Art

The Spotlight Finds Painting’s Late, Legendary Recluse, Albert York

by

Can artists stay out of the limelight and make art that matters? Ask that question in art schools across the nation, and nine out of 10 times the answer will come back, “Not ever.” How, then, is it possible to explain the five-decade-old, publicity-shy, underground phenomenon that is Albert York?

America’s favorite unknown painter, York made pictures that appeared both essential and out of date the moment they were exhibited. From his first show in 1962 until his death in 2009, York carried on a reclusive love affair with still-life and landscape painting that endured through crucial developments like Abstract Expressionism, Pop, and Minimalism. While everyone else acted and reacted, York remained devoted to traditional genres. Today his tough charm exists in a constant state of being rediscovered — not unlike pork fat and dry martinis.

Introverted, reticent, and given to avoiding flash and pomp, the Detroit-born York became a successful artist despite doing just about everything to make himself disappear. A true loner, he drifted to Manhattan in 1952, jobbed around, got married, and moved to Long Island before the art world ever took notice. Still, his fan base included the painter Fairfield Porter and ex–first lady Jacqueline Onassis — as well as major museums like the MOMA and the Met. Though they never met, York and paparazzi magnet Andy Warhol were exact contemporaries. While the latter channeled the extrovert appeal of Mick Jagger and Walt Whitman, the former was all Emily Dickinson — by way of Olive Kitteridge. In a 1995 New Yorker profile, Calvin Tomkins called him “the most highly admired unknown artist in America.”

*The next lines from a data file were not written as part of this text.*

(** The first sample of the initial state, band 5 .. 15. *)
Lemma simulated_samples_classified_witness :
  let s := @samplePoint truncating initialState (INR 0 * dt) in
  Sample.inRange s = true <-> Sample.status s = therapeutic.
Proof.
  intros s.
  apply (simulated_samples_classified
           (rt := truncating) initialState 5 15 130 _ s
           eq_refl eq_refl
           (simulatePK_grid initialState 128 130 initial_lastIndex
                            ltac:(lia))).
  left. reflexivity.
Defined.

(** X3.  When the lower band bound is NaN no sample of a run is in range
    and none is subtherapeutic; when both bounds are NaN every sample has
    status therapeutic although none is in range. *)
Theorem nan_band_classification {rt : Js.Runtime} (st : State)
        (fuel : nat) (data : list Sample.t) (s : Sample.t) :
  therapeuticMin st = Js.NaN ->
  simulatePK st fuel = Some data -> In s data ->
  Sample.inRange s = false
  /\ Sample.status s <> subtherapeutic
  /\ (therapeuticMax st = Js.NaN -> Sample.status s = therapeutic).
Proof.
  intros Hlo Hrun Hs. unfold simulatePK in Hrun.
  eapply simulateLoop_invariant
    with (P := fun s =>
                 Sample.inRange s = false
                 /\ Sample.status s <> subtherapeutic
                 /\ (therapeuticMax st = Js.NaN
                     -> Sample.status s = therapeutic))
    in Hrun.
  - rewrite Forall_forall in Hrun. exact (Hrun s Hs).
  - intros t. unfold samplePoint. cbn [Sample.inRange Sample.status].
    rewrite Hlo. cbn [Js.geb Js.ltb andb].
    split; [reflexivity|]. split.
    + destruct (Js.gtb _ _); discriminate.
    + intros ->. reflexivity.
  - constructor.
Qed.

(** The all-NaN state: its first sample is therapeutic but not in range. *)
Lemma nan_band_classification_witness :
  let s := @samplePoint truncating allNaN (INR 0 * dt) in
  Sample.inRange s = false /\ Sample.status s = therapeutic.
Proof.
  intros s. destruct (lastIndex_exists (rt := truncating) allNaN) as [K HK].
  destruct (nan_band_classification
              (rt := truncating) allNaN (K + 2) _ s eq_refl
              (simulatePK_grid allNaN K (K + 2) HK ltac:(lia)))
    as [Hin [_ Hst]].
  - left. reflexivity.
  - split; [exact Hin|]. apply Hst. reflexivity.
Defined.

(** *** Structure of the superposition *)

Lemma sum_app (xs ys : list R) : Spec.sum (xs ++ ys) = Spec.sum xs + Spec.sum ys.
Proof.
  unfold Spec.sum. induction xs as [|x xs IH]; cbn; [lra|].
  rewrite IH. lra.
Qed.

Lemma dosesGiven_late (t tau : R) (j m : nat) :
  0 < tau -> t < INR j * tau ->
  filter (fun i => Js.Rleb (INR i * tau) t) (seq j m) = [].
Proof.
  intros Htau Hj. revert j Hj. induction m as [|m IH]; intros j Hj;
    [reflexivity|].
  cbn [seq filter].
  assert (Hoff : Js.Rleb (INR j * tau) t = false).
  { unfold Js.Rleb. destruct (Rle_dec (INR j * tau) t); [lra|reflexivity]. }
  rewrite Hoff. apply IH. rewrite S_INR. nra.
Qed.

Now art writer Joshua Mack has teamed with Matthew Marks to mount “Albert York,” a mesmerizing show at the latter’s gallery in Chelsea. The duo bills the display of 37 small paintings, none of which measures more than 14 inches on a side, as the most comprehensive exhibition of the artist’s work to date. Its contents borrowed from public and private collections, the exhibition spans from 1963 to 1992. The endpoint marks the year York quit painting — after deeming several of his contributions to a museum show “pretty lousy” — and, incredibly, turned exclusively to drawing.

The flipside of York’s career-crippling modesty was a Yankee cussedness the Midwesterner assimilated from living and working on Long Island most of his adult life. Colored onto canvas mounted on Masonite or painted directly onto recycled wooden panels, York’s humble subjects include copses of trees, single cows, vases of flowers, country landscapes, and the occasional human figure, either sitting on the grass or posing in period costume. What York’s paintings decidedly do not depict is modern-age East Hampton types: neither Wall Street traders nor local farmstand owners. Like Giorgio Morandi — who painted nothing but pots and bottles inside his Bologna studio through two world wars — York’s idealizations ran to the nuts-and-bolts metaphysical. Repeatedly, he pitted paint’s viscosity against the reality of things, at least as they existed in his memory.

Even today York’s pictures insist on the sturdy monumentality that inhabits the solidity of simple subjects. Two Zinnias (circa 1965), for one, depicts a pair of puce flowers resting on a cream-colored surface; their rounded petals and cut stems contrast strikingly with the panel’s black horizon, suggesting liftoff into nothingness. A second amazing feat of visual compression is the artist’s imagist stunner Wheelbarrow (1974), whose reds, browns, greens, blues, and mauves yield a visual haiku so objective that if you concentrate, you can smell the chicken shit (and hear William Carlos Williams).

York painted most objects as though he were seeing them for the first time — reminiscent of Cezanne, who made portraits, landscapes, and still lifes with similar dogged gumption. That went double for his human figures, which turn weird thanks to certain uncanny Yorkian touches: art-historical poses, iconoclastic dress, and scumbled faces. Pictures like Indian Brave and Indian Chief (1978) and Oriental Figures in Landscape (1977) portray not people, whom we know York tended to avoid, but ideal types, which the artist was very much into distilling. Stocky, totemic presences in turbans and feather headdresses, these extravagances proved to be York’s stock-in-figure. Like potted geraniums and farm equipment, cliché itself — genre in modern garb — made them fixable in oil paint.